**DIRECTIONS:**
Gather every line of the entries that includes the word "assumption".
--
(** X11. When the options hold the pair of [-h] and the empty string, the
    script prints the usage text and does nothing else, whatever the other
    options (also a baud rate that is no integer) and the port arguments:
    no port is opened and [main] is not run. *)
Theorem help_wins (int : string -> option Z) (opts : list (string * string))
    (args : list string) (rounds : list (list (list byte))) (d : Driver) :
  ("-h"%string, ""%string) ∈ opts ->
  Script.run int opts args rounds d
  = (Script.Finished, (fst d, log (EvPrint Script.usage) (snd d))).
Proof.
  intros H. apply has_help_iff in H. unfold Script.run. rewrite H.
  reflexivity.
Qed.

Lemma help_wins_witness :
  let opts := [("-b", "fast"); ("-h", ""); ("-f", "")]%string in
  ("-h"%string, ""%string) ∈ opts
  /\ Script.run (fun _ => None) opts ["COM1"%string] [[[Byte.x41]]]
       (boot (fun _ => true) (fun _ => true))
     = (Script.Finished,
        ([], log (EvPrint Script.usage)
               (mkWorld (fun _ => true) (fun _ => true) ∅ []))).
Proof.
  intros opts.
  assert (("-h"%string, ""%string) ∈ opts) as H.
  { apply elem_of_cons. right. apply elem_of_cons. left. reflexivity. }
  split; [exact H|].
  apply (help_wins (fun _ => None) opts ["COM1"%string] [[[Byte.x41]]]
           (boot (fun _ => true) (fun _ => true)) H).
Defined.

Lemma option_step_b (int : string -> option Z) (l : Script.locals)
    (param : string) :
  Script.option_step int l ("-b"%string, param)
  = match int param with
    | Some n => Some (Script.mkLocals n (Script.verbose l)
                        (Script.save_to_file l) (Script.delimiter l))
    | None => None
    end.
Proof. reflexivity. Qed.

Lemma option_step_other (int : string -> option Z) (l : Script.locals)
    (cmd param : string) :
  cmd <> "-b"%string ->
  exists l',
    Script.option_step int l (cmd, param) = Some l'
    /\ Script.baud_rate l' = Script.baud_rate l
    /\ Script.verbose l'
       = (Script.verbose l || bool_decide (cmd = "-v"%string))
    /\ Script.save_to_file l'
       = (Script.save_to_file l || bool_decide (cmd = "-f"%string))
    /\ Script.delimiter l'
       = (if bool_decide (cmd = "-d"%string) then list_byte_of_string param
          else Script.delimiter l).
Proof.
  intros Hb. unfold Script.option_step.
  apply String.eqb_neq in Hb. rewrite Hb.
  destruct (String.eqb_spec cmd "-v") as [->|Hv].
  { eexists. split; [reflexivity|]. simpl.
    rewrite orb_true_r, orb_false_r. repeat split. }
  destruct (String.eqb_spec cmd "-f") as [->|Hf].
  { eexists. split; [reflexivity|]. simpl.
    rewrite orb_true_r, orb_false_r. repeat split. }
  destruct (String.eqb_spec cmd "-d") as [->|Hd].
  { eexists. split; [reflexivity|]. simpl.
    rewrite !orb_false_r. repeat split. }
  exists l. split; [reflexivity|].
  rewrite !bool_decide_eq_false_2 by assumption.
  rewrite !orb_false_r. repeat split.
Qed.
--
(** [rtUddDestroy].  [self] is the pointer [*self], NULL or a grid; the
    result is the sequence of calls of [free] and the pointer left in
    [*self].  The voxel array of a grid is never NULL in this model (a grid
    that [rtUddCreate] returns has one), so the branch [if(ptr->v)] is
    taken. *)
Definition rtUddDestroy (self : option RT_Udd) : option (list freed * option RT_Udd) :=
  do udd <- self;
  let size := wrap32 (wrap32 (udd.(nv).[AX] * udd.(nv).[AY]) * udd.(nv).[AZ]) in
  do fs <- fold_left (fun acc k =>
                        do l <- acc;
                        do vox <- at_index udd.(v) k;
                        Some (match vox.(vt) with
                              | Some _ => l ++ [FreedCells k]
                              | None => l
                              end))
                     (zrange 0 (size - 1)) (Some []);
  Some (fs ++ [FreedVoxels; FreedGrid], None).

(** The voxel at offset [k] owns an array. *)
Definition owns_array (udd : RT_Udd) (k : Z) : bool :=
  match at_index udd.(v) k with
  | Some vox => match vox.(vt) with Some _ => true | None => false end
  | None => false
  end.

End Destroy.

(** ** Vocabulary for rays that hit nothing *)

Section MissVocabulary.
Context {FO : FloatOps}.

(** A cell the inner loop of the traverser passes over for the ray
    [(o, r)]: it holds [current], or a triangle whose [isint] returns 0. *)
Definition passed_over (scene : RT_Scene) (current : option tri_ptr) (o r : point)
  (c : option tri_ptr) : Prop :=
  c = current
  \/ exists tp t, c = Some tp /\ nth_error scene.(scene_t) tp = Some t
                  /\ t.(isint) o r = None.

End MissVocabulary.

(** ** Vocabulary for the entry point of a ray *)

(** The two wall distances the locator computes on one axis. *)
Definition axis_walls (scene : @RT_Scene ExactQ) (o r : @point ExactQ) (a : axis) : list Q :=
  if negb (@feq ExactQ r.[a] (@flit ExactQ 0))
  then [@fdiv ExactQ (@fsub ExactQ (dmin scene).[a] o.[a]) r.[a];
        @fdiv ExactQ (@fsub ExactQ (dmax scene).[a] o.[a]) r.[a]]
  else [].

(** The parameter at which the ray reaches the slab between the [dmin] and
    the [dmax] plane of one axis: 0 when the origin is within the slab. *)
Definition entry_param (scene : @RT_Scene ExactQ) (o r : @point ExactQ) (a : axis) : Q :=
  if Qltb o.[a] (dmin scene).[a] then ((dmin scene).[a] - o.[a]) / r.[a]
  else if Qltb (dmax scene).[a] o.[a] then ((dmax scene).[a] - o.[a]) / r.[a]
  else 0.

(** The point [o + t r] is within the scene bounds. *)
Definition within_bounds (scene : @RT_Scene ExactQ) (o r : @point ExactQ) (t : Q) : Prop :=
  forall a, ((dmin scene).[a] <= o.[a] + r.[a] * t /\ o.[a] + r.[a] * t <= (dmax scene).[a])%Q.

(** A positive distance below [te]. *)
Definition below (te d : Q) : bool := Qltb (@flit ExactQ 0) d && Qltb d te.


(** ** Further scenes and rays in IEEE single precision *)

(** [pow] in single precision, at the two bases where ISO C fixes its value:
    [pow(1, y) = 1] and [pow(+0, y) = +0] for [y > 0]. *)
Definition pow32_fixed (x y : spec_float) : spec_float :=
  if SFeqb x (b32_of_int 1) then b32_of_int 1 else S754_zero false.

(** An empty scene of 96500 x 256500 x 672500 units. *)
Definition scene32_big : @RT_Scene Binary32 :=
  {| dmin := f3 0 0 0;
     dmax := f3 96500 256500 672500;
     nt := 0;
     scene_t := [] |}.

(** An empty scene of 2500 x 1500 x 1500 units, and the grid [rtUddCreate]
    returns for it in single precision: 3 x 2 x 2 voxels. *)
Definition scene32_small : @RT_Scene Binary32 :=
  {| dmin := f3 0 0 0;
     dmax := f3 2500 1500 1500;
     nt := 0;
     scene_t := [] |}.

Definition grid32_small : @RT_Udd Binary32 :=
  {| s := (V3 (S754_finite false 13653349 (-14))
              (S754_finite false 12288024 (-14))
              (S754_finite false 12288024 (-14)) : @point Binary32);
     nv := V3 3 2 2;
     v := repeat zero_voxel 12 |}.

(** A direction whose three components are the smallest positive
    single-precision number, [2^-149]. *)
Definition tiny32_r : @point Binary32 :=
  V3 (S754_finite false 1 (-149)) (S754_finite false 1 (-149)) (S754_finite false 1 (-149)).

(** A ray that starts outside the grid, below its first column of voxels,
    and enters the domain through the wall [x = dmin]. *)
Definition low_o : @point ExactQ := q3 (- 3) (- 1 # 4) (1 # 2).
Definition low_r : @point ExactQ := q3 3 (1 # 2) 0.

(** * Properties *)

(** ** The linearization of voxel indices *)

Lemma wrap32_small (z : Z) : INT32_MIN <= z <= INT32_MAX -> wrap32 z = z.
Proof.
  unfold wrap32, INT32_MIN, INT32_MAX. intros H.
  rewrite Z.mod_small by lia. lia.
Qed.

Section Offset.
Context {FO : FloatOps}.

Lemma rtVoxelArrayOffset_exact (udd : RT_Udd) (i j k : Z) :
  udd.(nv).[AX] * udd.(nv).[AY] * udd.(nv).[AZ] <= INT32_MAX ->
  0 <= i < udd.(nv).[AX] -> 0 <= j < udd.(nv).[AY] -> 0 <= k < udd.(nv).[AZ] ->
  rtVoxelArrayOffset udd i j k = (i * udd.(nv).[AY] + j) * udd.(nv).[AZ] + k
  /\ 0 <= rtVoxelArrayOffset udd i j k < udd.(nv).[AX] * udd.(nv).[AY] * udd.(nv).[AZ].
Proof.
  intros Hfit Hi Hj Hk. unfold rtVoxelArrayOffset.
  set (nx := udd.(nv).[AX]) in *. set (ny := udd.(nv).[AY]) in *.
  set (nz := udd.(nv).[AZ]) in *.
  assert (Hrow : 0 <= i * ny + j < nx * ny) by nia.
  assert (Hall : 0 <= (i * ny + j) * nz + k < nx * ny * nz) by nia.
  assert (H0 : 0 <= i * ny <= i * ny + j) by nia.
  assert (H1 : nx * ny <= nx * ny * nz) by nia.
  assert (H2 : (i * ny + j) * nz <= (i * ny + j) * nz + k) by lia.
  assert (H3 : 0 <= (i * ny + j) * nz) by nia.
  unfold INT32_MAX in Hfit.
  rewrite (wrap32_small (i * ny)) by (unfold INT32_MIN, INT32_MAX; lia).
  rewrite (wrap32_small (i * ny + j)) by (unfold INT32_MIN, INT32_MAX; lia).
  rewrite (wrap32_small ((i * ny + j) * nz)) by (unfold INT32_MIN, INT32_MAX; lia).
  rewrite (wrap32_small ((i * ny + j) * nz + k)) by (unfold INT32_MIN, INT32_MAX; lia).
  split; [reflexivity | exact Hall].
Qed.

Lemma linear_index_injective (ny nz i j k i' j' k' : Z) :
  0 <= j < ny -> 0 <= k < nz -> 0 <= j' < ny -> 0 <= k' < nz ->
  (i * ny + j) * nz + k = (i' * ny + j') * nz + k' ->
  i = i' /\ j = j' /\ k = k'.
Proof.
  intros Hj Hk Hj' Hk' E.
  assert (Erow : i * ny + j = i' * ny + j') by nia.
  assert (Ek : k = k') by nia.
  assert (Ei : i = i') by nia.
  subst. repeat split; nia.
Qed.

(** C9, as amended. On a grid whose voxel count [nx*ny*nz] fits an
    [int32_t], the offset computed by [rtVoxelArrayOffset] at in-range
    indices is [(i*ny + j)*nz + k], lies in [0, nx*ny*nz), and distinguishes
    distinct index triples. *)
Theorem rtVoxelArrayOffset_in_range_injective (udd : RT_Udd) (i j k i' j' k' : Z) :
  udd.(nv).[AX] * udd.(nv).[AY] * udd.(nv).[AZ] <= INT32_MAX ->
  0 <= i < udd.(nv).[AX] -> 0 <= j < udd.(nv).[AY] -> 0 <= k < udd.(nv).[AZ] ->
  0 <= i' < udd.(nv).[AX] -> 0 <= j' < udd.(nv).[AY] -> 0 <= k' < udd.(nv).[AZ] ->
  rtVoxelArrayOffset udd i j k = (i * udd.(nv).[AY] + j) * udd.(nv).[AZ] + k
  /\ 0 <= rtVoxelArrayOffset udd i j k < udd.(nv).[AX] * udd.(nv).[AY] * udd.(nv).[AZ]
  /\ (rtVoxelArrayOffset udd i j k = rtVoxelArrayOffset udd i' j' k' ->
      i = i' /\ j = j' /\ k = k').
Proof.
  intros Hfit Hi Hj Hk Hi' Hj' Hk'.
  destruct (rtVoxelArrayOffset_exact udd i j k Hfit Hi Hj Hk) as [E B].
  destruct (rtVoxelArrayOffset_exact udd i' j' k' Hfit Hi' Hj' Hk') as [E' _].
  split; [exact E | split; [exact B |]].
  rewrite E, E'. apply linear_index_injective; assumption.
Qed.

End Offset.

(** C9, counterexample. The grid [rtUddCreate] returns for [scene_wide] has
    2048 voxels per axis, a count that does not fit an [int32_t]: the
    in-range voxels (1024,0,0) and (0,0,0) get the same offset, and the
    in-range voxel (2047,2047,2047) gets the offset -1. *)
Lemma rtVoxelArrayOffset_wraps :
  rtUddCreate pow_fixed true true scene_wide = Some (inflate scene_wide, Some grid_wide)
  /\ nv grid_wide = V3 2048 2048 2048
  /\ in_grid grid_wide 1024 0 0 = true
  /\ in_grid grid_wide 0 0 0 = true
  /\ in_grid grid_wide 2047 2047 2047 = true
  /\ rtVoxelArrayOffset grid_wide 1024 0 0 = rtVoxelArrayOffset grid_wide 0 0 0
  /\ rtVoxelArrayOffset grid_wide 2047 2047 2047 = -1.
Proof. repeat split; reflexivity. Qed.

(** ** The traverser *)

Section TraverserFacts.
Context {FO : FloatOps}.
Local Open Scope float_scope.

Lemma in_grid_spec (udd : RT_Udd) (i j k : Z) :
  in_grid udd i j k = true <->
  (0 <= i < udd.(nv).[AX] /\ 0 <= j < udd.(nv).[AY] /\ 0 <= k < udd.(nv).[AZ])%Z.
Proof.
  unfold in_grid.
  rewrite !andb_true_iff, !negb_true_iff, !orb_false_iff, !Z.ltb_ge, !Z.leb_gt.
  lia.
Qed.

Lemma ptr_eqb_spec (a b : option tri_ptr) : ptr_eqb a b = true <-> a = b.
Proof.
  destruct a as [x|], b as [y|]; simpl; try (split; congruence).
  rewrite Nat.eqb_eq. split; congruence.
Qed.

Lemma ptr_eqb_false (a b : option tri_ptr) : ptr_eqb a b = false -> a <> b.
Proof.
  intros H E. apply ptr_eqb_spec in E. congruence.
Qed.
--
**EXERCISE ANSWER:**
  rewrite !bool_decide_eq_false_2 by assumption.
  rewrite E, E'. apply linear_index_injective; assumption.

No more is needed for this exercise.